Listen to this sound clip for a demonstration. The first section demonstrates the pleasant and omnipresent click that you'll hear no matter how gently you try to press a key. Shortly after, you'll hear some slow typing. Around the 27 second mark, the typist achieves Nirvana, then quiets down. At 40 seconds, you'll hear the MacAlly iKey in action so you can compare the two noise levels yourself.
Depending on how geek-savvy some of your co-workers are, you just might annoy the heck out of everyone around you. If you're in an open office environment, the noise is almost certainly too much to be acceptable, particularly if you're not in a cubicle where the noise could be directed upwards and out. Then again, if you're a programmer surrounded by sysadmins and other people who might be soothed by the sound of old-fashioned mechanical keyswitches, you just might be lucky enough to use one of these babies at your desk.
|Progressive Keyboard Rock 'n' Roll|
I'd read the newsgroups, the MacDirectory and AppleLinks reviews, and I was a bit worried. The noise might be a show-stopper for potential customers who are not heavy typists and, indeed, on Usenet, one or two people had already switched back to their old keyboards. What if the noise was just too much for me? My ears are more sensitive than average, or so I've been led to believe. On top of that, my working space is small with only lightly decorated walls and echo-inducing hardwood floors.
After an hour or two of working with the Tactile Pro, I was pleased to find that the noise wasn't much of a distraction. Your mileage will vary, but you might find as I did that the incredible responsiveness of each key actually helps you focus on your work rather than typing. No, I'm not crazy. There is never an ounce of doubt about whether or not you've properly struck a key, and in particular the right key. Not worrying about that frees up brainpower to type more efficiently, which is something that other reviewers have echoed.
This responsiveness is not only audible, but several times a day I can actually feel when I've made a typo before having to verify the fact. This is not a hallucination or a result of my fanaticism for this productanyone who's seen me type with a pillow over my head can vouch for me. The people at Matias certainly don't call it the Tactile Pro for nothing.
|Things That Go Clack in the Night—Or Not|
The Caps Lock and Num Lock keys have LEDs embedded inside them with a translucent rectangular notch. This is a unique look that adds to my impression that, "Boy, is there ever a lot of good stuff underneath these keys." The Num Lock key clacks as you would expect but, at least on my unit, the Caps Lock key does not. Members of the Apple Extended II cult, take note: the Caps Lock key does not actually lock in the downward position as with the glorious keyboards of yesterdecade. There's no clunk when the Caps Lock key hits bottom, either, but that's high order nit-picking again.

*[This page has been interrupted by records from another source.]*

Lemma summary_snapshot_get lbl summary :
  NoDup summary.*1 ->
  dict_get lbl (summary_snapshot summary)
  = summary_entry <$> dict_get lbl summary.
Proof.
  unfold summary_snapshot.
  assert (G : forall acc, NoDup summary.*1 ->
            dict_get lbl
              (foldl (fun acc '(l, i) => dict_set l (summary_entry i) acc)
                     acc summary)
            = match dict_get lbl summary with
              | Some i => Some (summary_entry i)
              | None => dict_get lbl acc
              end).
  { induction summary as [|[k i] s IH]; intros acc ND; [reflexivity|].
    cbn [foldl dict_get]. apply NoDup_cons in ND as [Hk ND].
    cbn [fst] in Hk. apply dict_get_None in Hk.
    rewrite IH by exact ND. case_decide as D.
    - subst lbl. rewrite Hk. apply dict_get_set_eq.
    - destruct (dict_get lbl s); [reflexivity|].
      apply dict_get_set_ne. congruence. }
  intros ND. rewrite G by exact ND. by destruct (dict_get lbl summary).
Qed.

Lemma summary_snapshot_ok summary tr lbl :
  summary_ok summary tr ->
  dict_get lbl (summary_snapshot summary)
  = expected_entry lbl (detections_of tr).
Proof.
  intros [ND H]. rewrite summary_snapshot_get by exact ND. rewrite H.
  unfold expected_info, expected_entry.
  destruct (of_label lbl (detections_of tr)) as [|first rest]; [reflexivity|].
  reflexivity.
Qed.

Lemma save_species_summary_invariant ts st :
  log_invariant st -> log_invariant (save_species_summary_to_json ts st).
Proof.
  intros [[ND H] L]. split; [split; [exact ND | exact H] |].
  cbn. split; [|exact L].
  exists (summary_snapshot (species_summary st)). split.
  - apply dict_get_set_eq.
  - intros lbl. by apply summary_snapshot_ok.
Qed.

Lemma main_loop_log_invariant cs loaded :
  log_invariant (final_state (main_loop np_sqrt cs (init loaded))).
Proof.
  apply (main_loop_preserves np_sqrt log_invariant);
    try (intros; assumption).
  - intros sh now d s s' [Hs Hl] E.
    apply process_detection_inv in E as (_ & _ & _ & Es & _ & _ & Et).
    unfold log_invariant. rewrite Es, Et. split; [|exact Hl].
    by apply update_summary_ok.
  - apply save_species_summary_invariant.
  - split; [split; [apply NoDup_nil_2 | reflexivity] | exact I].
Qed.
End SpeciesSummary.

Lemma expected_entry_fields lbl obs fields :
  expected_entry lbl obs = Some (Py.JObj fields) ->
  Py.dict_keys fields
  = [ "start_distance_m"; "end_distance_m"; "start_angle_deg";
      "end_angle_deg"; "count" ].
Proof.
  unfold expected_entry. destruct (of_label lbl obs); [discriminate|].
  intros [= <-]. reflexivity.
Qed.

(** C2.  Every snapshot written to the log is stored under the timestamp it
    was taken at and maps each label detected so far to the five fields
    [start_distance_m], [end_distance_m], [start_angle_deg], [end_angle_deg]
    and [count]: for a snapshot taken at frame counter [fid], [count] is
    the number of detections of the label that [detect] found on the frames
    before [fid], the [start_*] fields are the distance and angle of the
    first of them and the [end_*] fields those of the latest one, rounded
    when the summary stores them and again when the snapshot is made, which
    for a value between 0 and 1000 is rounding once; a label never detected
    has no entry.  The log the run leaves behind holds the nearest
    encounter under the reserved key [nearest_encounter]. *)
Theorem log_snapshot_schema (np_sqrt : Z -> Q)
    (loaded : list (string * Py.json)) (cs : list Insect.capture)
    (final_stamp : string) :
  let st := Insect.run np_sqrt loaded cs final_stamp in
  let obs := sighted np_sqrt cs (Insect.init loaded) in
  (exists rest,
      Insect.trace st = Insect.FileWrite (Insect.json_data st) :: rest) /\
  Py.dict_get "nearest_encounter" (Insect.json_data st)
  = Some (Insect.nearest_json (Insect.nearest_encounter st)) /\
  (forall later written fid ts earlier,
    Insect.trace st
    = (later ++ Insect.FileWrite written :: Insect.Snapshot fid ts :: earlier)%list ->
    exists entries,
      Py.dict_get ts written = Some (Py.JObj entries) /\
      forall lbl,
        Py.dict_get lbl entries
        = expected_entry lbl (detections_of (before fid obs))) /\
  (forall x n, 0 <= x -> x <= 1000 -> (1 <= n <= 3)%nat ->
               logged x n = Py.round x n).
Proof.
  intros st obs. split; [|split; [|split]].
  4:{ intros x n L U N. by apply round_idem_in_range. }
  - eexists. reflexivity.
  - apply dict_get_set_eq.
  - intros later written fid ts earlier E.
    assert (S0 : snapshot_ok ts written earlier).
    { apply (log_ok_at later written fid ts earlier). rewrite <- E.
      pose proof (main_loop_log_invariant np_sqrt cs loaded) as H.
      apply (save_species_summary_invariant final_stamp) in H as [_ L].
      subst st. unfold Insect.run, Insect.finally.
      cbn [Insect.trace Insect.save_json]. cbn [log_ok]. split; [|exact L].
      cbn. exact I. }
    destruct S0 as (entries & G & K). exists entries. split; [exact G|].
    intros lbl. rewrite K. f_equal.
    set (st0 := Insect.final_state
                  (Insect.main_loop np_sqrt cs (Insect.init loaded))) in *.
    assert (T : Insect.trace st
                = Insect.FileWrite (Insect.json_data st)
                    :: Insect.FileWrite
                         (Insect.json_data
                            (Insect.save_species_summary_to_json final_stamp st0))
                    :: Insect.Snapshot (Insect.frame_id st0) final_stamp
                    :: Insect.trace st0) by reflexivity.
    assert (F : frames_in_order (Insect.trace st) (Insect.frame_id st0)
                  (Insect.frame_id st0)).
    { rewrite T. cbn [frames_in_order]. split; [lia|].
      apply (main_loop_frames np_sqrt cs (Insect.init loaded)). exact I. }
    assert (D : obs
                = filter (fun e => Is_true (is_detected e)) (Insect.trace st)).
    { rewrite T. rewrite !filter_cons_False by (cbn; tauto).
      symmetry. apply sighted_detected. }
    rewrite E in F, D.
    replace (later ++ Insect.FileWrite written
               :: Insect.Snapshot fid ts :: earlier)%list
      with ((later ++ [Insect.FileWrite written])
              ++ Insect.Snapshot fid ts :: earlier)%list in F
      by (by rewrite <- app_assoc).
    apply frames_in_order_split in F as (_ & H1 & H2).
    rewrite D, filter_detected_app.
    rewrite filter_cons_False by (cbn; tauto).
    rewrite filter_cons_False by (cbn; tauto).
    unfold before. rewrite filter_app. fold (before fid).
    fold (before fid (filter (fun e => Is_true (is_detected e)) later)).
    rewrite before_later.
    + cbn [app]. symmetry. by apply before_earlier.
    + intros f l d a X. apply (H1 f l d a), elem_of_app. by left.
Qed.

(** The log left by the two passes of [two_close_insects]. *)
Example log_of_two_close_insects :
  Insect.json_data
    (Insect.run sqrt_floor [] two_close_insects "2025-06-01T10:00:02.000000")
  = [ ("2025-06-01T10:00:02.000000",
       Py.JObj
         [ ("fly",
            Py.JObj
              [ ("start_distance_m", Py.JFloat (Py.Finite (6 # 100)));
                ("end_distance_m", Py.JFloat (Py.Finite (6 # 100)));
                ("start_angle_deg", Py.JFloat (Py.Finite (584 # 10)));
                ("end_angle_deg", Py.JFloat (Py.Finite (584 # 10)));
                ("count", Py.JInt 1) ]);
           ("Cockroach",
            Py.JObj
              [ ("start_distance_m", Py.JFloat (Py.Finite (6 # 100)));
                ("end_distance_m", Py.JFloat (Py.Finite (6 # 100)));
                ("start_angle_deg", Py.JFloat (Py.Finite (584 # 10)));
                ("end_angle_deg", Py.JFloat (Py.Finite (584 # 10)));
                ("count", Py.JInt 1) ]) ]);
      ("nearest_encounter",
       Py.JObj
         [ ("distance_m", Py.JFloat (Py.Finite (64 # 1000)));
           ("frame", Py.JInt 0);
           ("label", Py.JStr "fly");
           ("angle_deg", Py.JFloat (Py.Finite (584 # 10))) ]) ].
Proof. vm_compute. reflexivity. Qed.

The power key is identical to the one that Apple had on their keyboards back when they still thought it was fashionable to include such a utilitarian thing on their keyboards.
One last complaint that isn't quite as nit-picky as the other things I mentioned: shadow keys. When I first plugged in the Tactile Pro, I immediately sat down to check for e-mail. I have macros set up to launch just about every application I'm bound to use, and Control-Option-E (surprise) launches my e-mail client. Imagine my surprise when I slammed those keys and nothing happened. I tried it again. Nope, I'd definitely hit Control-Option-E. What about the right-hand side Control-Option keys with the letter 'E'? Ah, that worked. But why? What was going on?
I grabbed the phone and called Matias, expecting a machine to answer. After two rings, a friendly receptionist picked up. I chuckled as I requested "...technical support for, um, ah... a keyboard," but the woman who answered the phone knew that I probably wanted some juicy information about the Tactile Pro. I was put on hold for little more than ten seconds before I was greeted by an engineer. He politely explained that the circuit board that hosts the keyswitches is designed by an Asian company that, like many other companies, didn't do as good a job designing their product as they could have. In this case, it's the keyswitch matrix that has been left a bit behind, resulting in 'shadow keys', or a handful of somewhat obscure key combinations that result in no keypress messages being dispatched.
"One workaround would be to use Sticky Keys in OS X", said the engineer. Sticky Keys is also available under OS 9 and Windows, all versions allowing you to type combinations of modifiers and keys individually. You wind up building up a 'chord', key by key. In essence, this works since you no longer have to depress more than one key time, but it also blocks you from using the key combinations that already work. With Sticky Keys activated, you can type a cluster of modifier keys, followed by the shortcut key. For example, I might type Control-Option, slight pause, then the 'E' key to launch my e-mail client.
While this method works and is almost as quick as traditional keyboard shortcuts, I would much rather switch to alternative shortcuts, or just train myself to use the right-hand side control and option keys. Sticky Keys may only slows down the process ever so slightly, but I use literally one to two hundred keyboard shortcuts a day. Keyboard shortcuts are meant to save time and effort and, since I am lucky enough to be physically able, Sticky Keys works against that principle. Don't forget that you can change some menu shortcuts with Menu Master from Unsanity.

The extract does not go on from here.